Guardian: earth-lost-50%-wildlife-in-40-years-wwf

Half of earth's fish stocks have gone missing in the past 40 years?

http://ocean.panda.org/


       Prof Reice teaches Disaster Ecology at the University of North Carolina. Disaster Ecology studies the impacts, positive and negative, of natural or human disasters on ecosystems, their structure and dynamics. The results of this research are surprising, often counter-intuitive.

"Disturbances help generate the mosaic makeup of the habitat. A fire burns out a patch of forest and open it up to sunlight. Now, small plants, which had been suppressed by the shade of the trees, can thrive, and then a meadow can develop. Every organism is uniquely adapted to a particular type of habitat and a diverse array of habitats can support many more species than a uniform habitat. A variety of habitat patches, in turn, supports a diversity of species and communities. This biodiversity is the foundation of the natural ecosystem services upon which all life depends. Contrary to common thinking, disturbances are not bad, but rather they are valuable - indeed, they are essential for healthy ecosystems.. The nature of nature is change." Page 3 (emphasis added)

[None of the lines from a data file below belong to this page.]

(** A connection whose goroutines have not both ended. *)
Lemma conn_progress i a s :
  killing s = true -> l_conns s !! i = Some a -> accepted_ok a -> ~ (a_handler a = Finished /\ a_killer a = Gone) ->
  exists act s', forced act s = true /\ fire act s = Some s'.
Proof.
  intros Hk Ha (H1 & H2 & H3) Hn. unfold forced. destruct (decide (a_killer a = Watching)) as [Ew|Ew].
  - exists (SeeKill i). cbn. unfold on_conn_step. rewrite Ha. cbn. unfold watching. rewrite bool_decide_true, Hk by done. by eexists.
  - assert (a_killer a = Gone) as Eg by (by destruct (a_killer a)).
    exists (match a_handler a with Handling => HandlerReturns i | Closing => CloseSocket i | SignallingDone => CloseDone i
      | LeavingGroup => WgDone i | _ => ReportClosed i end).
    destruct (a_handler a) eqn:Eh; cbn; unfold on_conn_step, at_handler; rewrite Ha; cbn; rewrite ?bool_decide_true by done;
      rewrite ?(H3 Eg); try (by eexists). tauto.
Qed.

(** What is left to do: the steps of the accept loop, of the goroutine that waits to quit, and of each connection. *)
Definition main_weight (pc : main_pc) : nat :=
  match pc with Starting => 4 | Accepting => 2 | Waiting | Unwinding => 1 | Restarting | Returned _ => 0 end.
Definition quitter_weight (pc : quitter_pc) : nat := match pc with AwaitingQuit => 1 | _ => 0 end.
Definition conn_weight (a : accepted) : nat := (5 - rank a) + match a_killer a with Watching => 1 | Gone => 0 end.
Definition weight s : nat :=
  main_weight (l_main s) + quitter_weight (l_quitter s) + sum_list_with conn_weight (l_conns s).
(* ===== verification/System.v ===== *)
(** * The handler on top of the MongoDB clients

    [Connection.v] leaves the MongoDB clients to the class [World].  Here that
    class is implemented by the clients of [Mongo.v] and [RoundTrip.v]: a client
    reference is an index of a table of clients, a round trip runs
    [RoundTrip.RoundTrip] on it, and connecting runs
    [ConnectWithDistributedCache] (through [ConnectWithSessionManager], without
    a shared cache of its own).  All clients share one session manager, one
    shared cache and one metrics object: they are kept once and lent to a client
    while it works.  What remains outside is the driver [W] and the sockets. *)

From S2P Require Import Prelude GoStrings GoUrl Parsing Wire Command Operations Lru CacheInterface.
From S2P Require Import ClientSettings Router Pool DistributedCache Sessions Caches Mongo RoundTrip.
From S2P Require Import RoundTripFacts RoundTripTransactions Topology Handshake Forwarder Proxy Connection.
From S2P Require Import ConnectionFrame ConnectionFacts.
From Stdlib Require Import ZArith Lia Ascii.

(** What the handler needs of the outside besides the driver's own calls:
    [mongo.Connect], the options' connection string, the client's socket. *)
Class Outside (W : Type) `{EV : ErrorValues} `{CO : ClientOptionsOps} := {
  driver_Connect : ClientOptions -> W -> option DriverError * W;
  GetURI : ClientOptions -> string;
  options_ApplyURI : string -> ClientOptions;
  socket_Write : list byte -> W -> option DriverError * W;
  pool_wait : W -> Z;
  fresh_ObjectID : W -> list byte;
  error_EOF : DriverError;
  error_UnexpectedEOF : DriverError
}.

Section System.
Context `{UC : UnicodeCase, RX : RegexpOther, GQ : GoQuote, WM : Wiremessage, BS : Bsoncore, BM : BsonMarshal, DS : Descriptions}.
Context `{DE : DriverErrors, EV : !ErrorValues, CO : ClientOptionsOps}.
Context {W : Type} `{DR : !Driver W} `{OU : !Outside W} `{PW : !PodNet W}.
Context {G : Type} `{GO : GroupOps G}.
Context `{JS : Json SessionData, JT : Json TransactionData, JC : Json CursorData, PF : PointerFormat, JL : Json SessionLocation}.
Notation client := (Mongo DriverError (Lru.Cache string cursorInfo) (Lru.Cache string (option ServerRef)) G).

(** [sy_trace] are the calls the round trips have made on the driver. *)
Record system := {
  sy_w : W;
  sy_clients : gmap MongoRef client;
  sy_sessions : SessionManager G;
  sy_dc : option (DistributedCache G);
  sy_metrics : option (list MetricCall);
  sy_trace : list event
}.

Definition set_w (w : W) (x : system) : system :=
  {| sy_w := w; sy_clients := sy_clients x; sy_sessions := sy_sessions x; sy_dc := sy_dc x; sy_metrics := sy_metrics x;
     sy_trace := sy_trace x |}.

(** The client with the shared objects as they are now. *)
Definition lent (m : client) (x : system) : client :=
  set_mg_metrics (match mg_metrics m with Some _ => sy_metrics x | None => None end)
    (set_mg_sessions (sy_sessions x) (sy_dc x) m).

(** The system after a client has worked. *)
Definition returned (ref : MongoRef) (m : client) (w : W) (tr : list event) (x : system) : system :=
  {| sy_w := w; sy_clients := <[ref := m]> (sy_clients x); sy_sessions := mg_sessions m; sy_dc := mg_dc m;
     sy_metrics := match mg_metrics m with Some log => Some log | None => sy_metrics x end;
     sy_trace := sy_trace x ++ tr |}.

Definition system_RoundTrip (ref : MongoRef) (msg : Message) (tags : list string) (x : system) : result DriverError Message * system :=
  match sy_clients x !! ref with
  | None => (Crash "nil pointer dereference", x)
  | Some m =>
      let '(r, st) := RoundTrip msg tags (lent m x) (sy_w x) in
      (r, returned ref (rt_m st) (rt_w st) (rt_trace st) x)
  end.

(** [mongo.ConnectWithSessionManager(log, metrics, opts, false, globalSessionManager)] *)
Definition system_Connect (opts : ClientOptions) (x : system) : result DriverError MongoRef * system :=
  let '(err, w) := driver_Connect opts (sy_w x) in
  let x := set_w w x in
  match ConnectWithSessionManager (GetURI opts) err None (sy_metrics x) (Lru.New maxCursors cursorExpiry)
          (Lru.New maxTransactions transactionExpiry) (Some (sy_sessions x)) with
  | Ok m =>
      let ref := fresh (dom (sy_clients x)) in
      (Ok ref, {| sy_w := w; sy_clients := <[ref := m]> (sy_clients x); sy_sessions := sy_sessions x; sy_dc := sy_dc x;
                  sy_metrics := sy_metrics x; sy_trace := sy_trace x |})
  | Fail e => (Fail e, x)
  | Crash why => (Crash why, x)
  end.

Definition system_Write (wm : list byte) (x : system) : option DriverError * system :=
  let '(err, w) := socket_Write wm (sy_w x) in (err, set_w w x).

(** A call that reaches the driver's world but none of its connections. *)
Definition on_w {A} (f : W -> A * W) (x : system) : A * system :=
  let '(a, w) := f (sy_w x) in (a, set_w w x).

#[export] Instance system_net : PodNet system := {|
  net_Dial address timeout := on_w (net_Dial address timeout);
  net_SetKeepAlive conn interval x := set_w (net_SetKeepAlive conn interval (sy_w x)) x;
  net_Write conn data := on_w (net_Write conn data);
  net_Read conn deadline n := on_w (net_Read conn deadline n);
  net_Now x := time_Now (sy_w x)
|}.

#[export] Instance system_world : World system := {|
  mongo_RoundTrip := system_RoundTrip;
  mongo_Connect := system_Connect;
  ApplyURI := options_ApplyURI;
  conn_Write := system_Write;
  checkout_time x := pool_wait (sy_w x);
  NewObjectID x := fresh_ObjectID (sy_w x);
  io_EOF := error_EOF;
  io_ErrUnexpectedEOF := error_UnexpectedEOF
|}.

Context {RC : Type} `{BRC : BoundedCache string RouteRef RC}.
Notation ST := (@cstate DE system G RC).
Implicit Types st : ST.

Definition driver_trace st : list event := sy_trace (s_x st).
Definition driver_sessions st : SessionManager G := sy_sessions (s_x st).

End System.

            Natural "disasters" therefore possess a hidden - unsuspected - face. They, paradoxically, are necessary for the optimal functioning and resilience of many, if not most, ecosystems. In extreme cases, some ecosystems actually require quasi-periodic "disasters" - fire, flood, storm damage.. - in order to exist and persist over time. The dominant tree species in some conifer based forest ecosystems have died off as a result of human attempts to suppress forest fires. The trees require singeing heat to release seeds from pine cones; the seeds, in turn, may require a forest floor free of competing vegetation and covered in mineral rich ash in order to germinate.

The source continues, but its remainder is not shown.